Early on the morning of January 9, mudflows struck Montecito, which had been affected by the Thomas Fire, and other areas of Santa Barbara County. An estimated 0.5 in of rain fell within a five-minute period at approximately 3:30 a.m., causing mud and boulders from the Santa Ynez Mountains to flow down creeks and valleys into Montecito. The debris flows were up to 15 ft in height of mud, boulders and tree branches, moving at estimated speeds of up to 20 mph into the lower areas of Montecito. Over 20,000 people lost power, and a 30 mi section of U.S. Route 101 (US 101) from Santa Barbara to Ventura was shut down as sections filled with 2 ft of mud and debris, some of which also reached beaches 2.25 miles (3.6 km) from the mountains. Following the closure, access to Santa Barbara from the Los Angeles area was limited to a 260 mi detour around the Los Padres National Forest or through the use of private ferries to Ventura. On January 11, Amtrak train service was restored to Santa Barbara and US 101 was partially reopened as far west as Carpinteria. The highway was fully reopened on January 21, after Caltrans crews cleared 12 ft of mud from the roadway.

Approximately 21,000 residents of Santa Barbara and Ventura counties in high elevation zones affected by the Thomas Fire were evacuated, but low-lying areas were outside of the mandatory evacuation area. Warning messages sent by the National Weather Service and the county government arrived too late to prompt Montecito residents to seek safe areas. Many residents in the mandatory evacuation zone, and most residents in the voluntary evacuation area, ignored warnings and stayed in their homes, probably a result of "evacuation fatigue" left over from the recent wildfires. The mandatory evacuation zone was expanded to cover a majority of Montecito's estimated 10,000 residents two days later (January 11) due to disruptions in electricity, gas, water, sewage and Internet, and due to emergency road works and ongoing search and rescue operations.

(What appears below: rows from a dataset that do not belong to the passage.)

Lemma compute_class_weight_balanced_ok y :
  y ≠ [] →
  ∃ ws,
    compute_class_weight_balanced (np_unique y) y = Ok ws
    ∧ Forall2
        (λ c w, w = (Q_of_nat (length y)
                     / (Q_of_nat (length (np_unique y))
                        * Q_of_nat (Counter y c)))%Q)
        (np_unique y) ws.
Proof.
  intros Hne. unfold compute_class_weight_balanced.
  rewrite (decide_False (P := y = [])) by done.
  rewrite decide_True
    by (apply Forall_forall; intros v Hv; by apply elem_of_np_unique).
  destruct (map_result_ok (encode (np_unique y)) y) as (y_ind & -> & Hy).
  { apply Forall_forall. intros v Hv.
    by apply encode_elem_of, elem_of_np_unique. }
  cbn [rbind]. rewrite decide_True by (by apply Forall_forall).
  destruct (map_result_ok (encode (np_unique y)) (np_unique y))
    as (ind & -> & Hc).
  { apply Forall_forall. intros c Hcin. by apply encode_elem_of. }
  cbn [rbind].
  assert (Forall (λ c, c ∈ y) (np_unique y)) as Hin
    by (apply Forall_forall; intros c Hcin; by apply elem_of_np_unique).
  set (f := λ cnt, (Q_of_nat (length y)
                    / (Q_of_nat (length (np_unique y)) * Q_of_nat cnt))%Q).
  destruct (take_rows_ok (f <$> bincount y_ind) ind) as (ws & -> & Hw).
  { rewrite length_fmap. by eapply encoded_in_range. }
  exists ws. split; [done|].
  by apply (weights_of_classes f (np_unique y) y y_ind (np_unique y) ind ws).
Qed.

Lemma class_weights_ok y :
  y ≠ [] →
  ∃ cw,
    class_weights y = Ok cw
    ∧ (∀ c, c ∈ y →
         cw !! c = Some (Q_of_nat (length y)
                         / (Q_of_nat (length (np_unique y))
                            * Q_of_nat (Counter y c)))%Q)
    ∧ (∀ c, c ∉ y → cw !! c = None).
Proof.
  intros Hne. unfold class_weights.
  destruct (compute_class_weight_balanced_ok y Hne) as (ws & -> & Hws).
  cbn [rbind]. eexists. split; [done|].
  pose proof (Forall2_length _ _ _ Hws) as Hlen.
  assert ((zip (np_unique y) ws).*1 = np_unique y) as Hfst
    by (apply fst_zip; lia).
  split.
  - intros c Hc. apply elem_of_np_unique, list_elem_of_lookup_1 in Hc
      as [j Hj].
    destruct (Forall2_lookup_l _ _ _ _ _ Hws Hj) as (w & Hw & ->).
    apply dict_lookup_Some; [rewrite Hfst; apply np_unique_NoDup|].
    apply (list_elem_of_lookup_2 _ j), lookup_zip_with_Some. eauto.
  - intros c Hc. apply dict_lookup_None. rewrite Hfst.
    by rewrite elem_of_np_unique.
Qed.

Lemma Q_of_nat_pos n : 0 < n → (0 < Q_of_nat n)%Q.
Proof. intros Hn. unfold Q_of_nat, Qlt. simpl. lia. Qed.

Lemma Q_of_nat_lt n m : n < m → (Q_of_nat n < Q_of_nat m)%Q.
Proof. intros Hn. unfold Q_of_nat, Qlt. simpl. lia. Qed.

Lemma np_unique_length_pos y c : c ∈ y → 0 < length (np_unique y).
Proof.
  intros Hc. apply elem_of_np_unique in Hc.
  destruct (np_unique y); [by apply elem_of_nil in Hc|simpl; lia].
Qed.

Lemma Qdiv_pos (a b : Q) : (0 < a → 0 < b → 0 < a / b)%Q.
Proof.
  intros Ha Hb. apply Qlt_shift_div_l; [done|]. by rewrite Qmult_0_l.
Qed.

Lemma Qdiv_lt_anti (a k c1 c2 : Q) :
  (0 < a → 0 < k → 0 < c1 → c1 < c2 → a / (k * c2) < a / (k * c1))%Q.
Proof.
  intros Ha Hk Hc1 Hlt.
  assert (0 < c2)%Q as Hc2 by (by eapply Qlt_trans).
  assert (0 < k * c2)%Q as Hkc2 by (by apply Qmult_lt_0_compat).
  apply Qlt_shift_div_r; [done|].
  assert (a / (k * c1) * (k * c2) == a * (c2 / c1))%Q as ->.
  { field. split; intros H0; rewrite H0 in *; by eapply Qlt_irrefl. }
  rewrite <- (Qmult_1_r a) at 1. apply Qmult_lt_l; [done|].
  apply Qlt_shift_div_l; [done|]. by rewrite Qmult_1_l.
Qed.


(** ** Float64 rounding *)

Lemma np_round_dist (q : Q) : (Qabs (q - inject_Z (np_round q)) <= 1 # 2)%Q.
Proof.
  pose proof (Qfloor_le q) as Hlo. pose proof (Qlt_floor q) as Hhi.
  rewrite inject_Z_plus in Hhi. change (inject_Z 1) with 1%Q in Hhi.
  apply Qabs_Qle_condition. unfold np_round. cbv zeta.
  destruct (q - inject_Z (Qfloor q) ?= 1 # 2)%Q eqn:Hcmp.
  - apply Qeq_alt in Hcmp.
    destruct (Z.even (Qfloor q));
      rewrite ?inject_Z_plus; change (inject_Z 1) with 1%Q; split; lra.
  - apply Qlt_alt in Hcmp. split; lra.
  - apply Qgt_alt in Hcmp.
    rewrite inject_Z_plus. change (inject_Z 1) with 1%Q. split; lra.
Qed.

Lemma Qpower_2_pos (z : Z) : (0 < 2 ^ z)%Q.
Proof. by apply Qpower_0_lt. Qed.

Lemma Qpower_2_succ (z : Z) : (2 ^ (z + 1) == 2 * 2 ^ z)%Q.
Proof. rewrite Qpower_plus by done. change (2 ^ 1)%Q with 2%Q. ring. Qed.

Lemma Qpower_2_log2 (a : Z) :
  (0 < a)%Z →
  (2 ^ Z.log2 a <= inject_Z a)%Q ∧ (inject_Z a < 2 * 2 ^ Z.log2 a)%Q.
Proof.
  intros Ha. destruct (Z.log2_spec a Ha) as [Hlo Hhi].
  pose proof (Z.log2_nonneg a) as Hnn.
  rewrite <- Qpower_2_succ.
  change 2%Q with (inject_Z 2).
  rewrite <- !Zpower_Qpower by lia.
  rewrite <- Zle_Qle, <- Zlt_Qlt. split; [done|].
  by rewrite Z.add_1_r.
Qed.

(** [Qlog2 q] is the exponent of the leading bit of [q]. *)
Lemma Qlog2_spec (q : Q) :
  ¬ (q == 0)%Q →
  (2 ^ Qlog2 q <= Qabs q)%Q ∧ (Qabs q < 2 * 2 ^ Qlog2 q)%Q.
Proof.
  intros Hq. destruct q as [n d]. unfold Qlog2. cbn [Qnum Qden]. cbv zeta.
  assert (0 < Z.abs n)%Z as Hn.
  { destruct (decide (n = 0%Z)) as [->|]; [|lia]. by destruct Hq. }
  assert (Qabs (n # d) == inject_Z (Z.abs n) / inject_Z (Z.pos d))%Q as Habs.
  { unfold Qabs. by rewrite (Qmake_Qdiv (Z.abs n) d). }
  destruct (Qpower_2_log2 (Z.abs n) Hn) as [Ha1 Ha2].
  destruct (Qpower_2_log2 (Z.pos d) eq_refl) as [Hb1 Hb2].
  set (la := Z.log2 (Z.abs n)) in *. set (lb := Z.log2 (Z.pos d)) in *.
  pose proof (Qpower_2_pos la) as Hx. pose proof (Qpower_2_pos lb) as Hy.
  assert (0 < inject_Z (Z.pos d))%Q as HB by (unfold Qlt; simpl; lia).
  assert (2 ^ (la - lb) == 2 ^ la / 2 ^ lb)%Q as He0
    by (by apply Qpower_minus).
  assert (2 ^ (la - lb - 1) == 2 ^ la / (2 * 2 ^ lb))%Q as He1.
  { replace (la - lb - 1)%Z with (la - (lb + 1))%Z by lia.
    rewrite Qpower_minus, Qpower_2_succ by done. reflexivity. }
  set (A := inject_Z (Z.abs n)) in *. set (B := inject_Z (Z.pos d)) in *.
  set (x := (2 ^ la)%Q) in *. set (y := (2 ^ lb)%Q) in *.
  destruct (Qle_bool (2 ^ (la - lb)) (Qabs (n # d))) eqn:Hb.
  - apply Qle_bool_iff in Hb. split; [done|].
    rewrite Habs, He0. apply Qlt_shift_div_r; [done|].
    assert (2 * (x / y) * B == 2 * x * (B / y))%Q as ->
      by (field; lra).
    assert (1 <= B / y)%Q by (apply Qle_shift_div_l; lra).
    nra.
  - assert (Qabs (n # d) < 2 ^ (la - lb))%Q as Hlt.
    { apply Qnot_le_lt. intros Hle. apply Qle_bool_iff in Hle. congruence. }
    split.
    + rewrite Habs, He1. apply Qle_shift_div_l; [done|].
      assert (x / (2 * y) * B == x * (B / (2 * y)))%Q as ->
        by (field; lra).
      assert (B / (2 * y) <= 1)%Q by (apply Qle_shift_div_r; lra).
      nra.
    + replace (la - lb)%Z with (la - lb - 1 + 1)%Z in Hlt by lia.
      by rewrite Qpower_2_succ in Hlt.
Qed.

The mudflows caused 23 confirmed deaths, mostly in the Montecito area. One body, that of two-year-old Lydia Sutthithepa, was never recovered. Over 150 people were hospitalized with various injuries, including four in critical condition. The mudflows destroyed over 100 homes and damaged an additional 300. Writer T.C. Boyle, whose home was proximate to both the fire and mudslides, documented the collective trauma in The New Yorker magazine.

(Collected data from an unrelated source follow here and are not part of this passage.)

(* ===== verification/_CoqProject ===== *)
-Q . S2P
Prelude.v
Rounding.v
Schema.v
Views.v
Api.v
Store.v
Hierarchy.v
Lifecycle.v
Tables.v
Client.v
Navigation.v
CreateFolder.v
Upload.v
Sizes.v
UploadView.v
Actions.v
ListEvents.v
Auth.v
AuthView.v
Shell.v
Landing.v
Dashboard.v
System.v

Cleanup efforts began a week after the initial mudflows, with debris being sent to the Ventura County Fairgrounds for sorting and the Calabasas Landfill for disposal.

===Los Angeles County===

Parts of Burbank and Sun Valley, previously affected by the La Tuna Fire in 2017, received 4 in of rain and were evacuated ahead of potential mudslides. A debris flow into a residential area of Sun Valley damaged 40 to 45 homes and carried a vehicle that struck a natural gas pipeline, which began to leak. Mandatory evacuations were ordered for nearby areas of the San Fernando Valley affected by the Creek Fire before the storm, but no major damage was reported.

===Orange and Riverside counties===

Heavy rain in Corona, affected by the Canyon Fire, covered streets with mud and flooded into several homes, but no major damage was reported.

==Response==

More than 1,250 firefighters from California and other states, along with the California Conservation Corps and California National Guard, were dispatched to Santa Barbara County for search and rescue operations. Numerous civilian volunteers also came out in force to help with the clean up effort. The Federal Emergency Management Agency announced that emergency assistance funds related to the wildfires would be extended to cover damage from the mudflows. The U.S. Army Corps of Engineers also worked quickly in awarding contracts that involved removal of debris from various water basins and channels.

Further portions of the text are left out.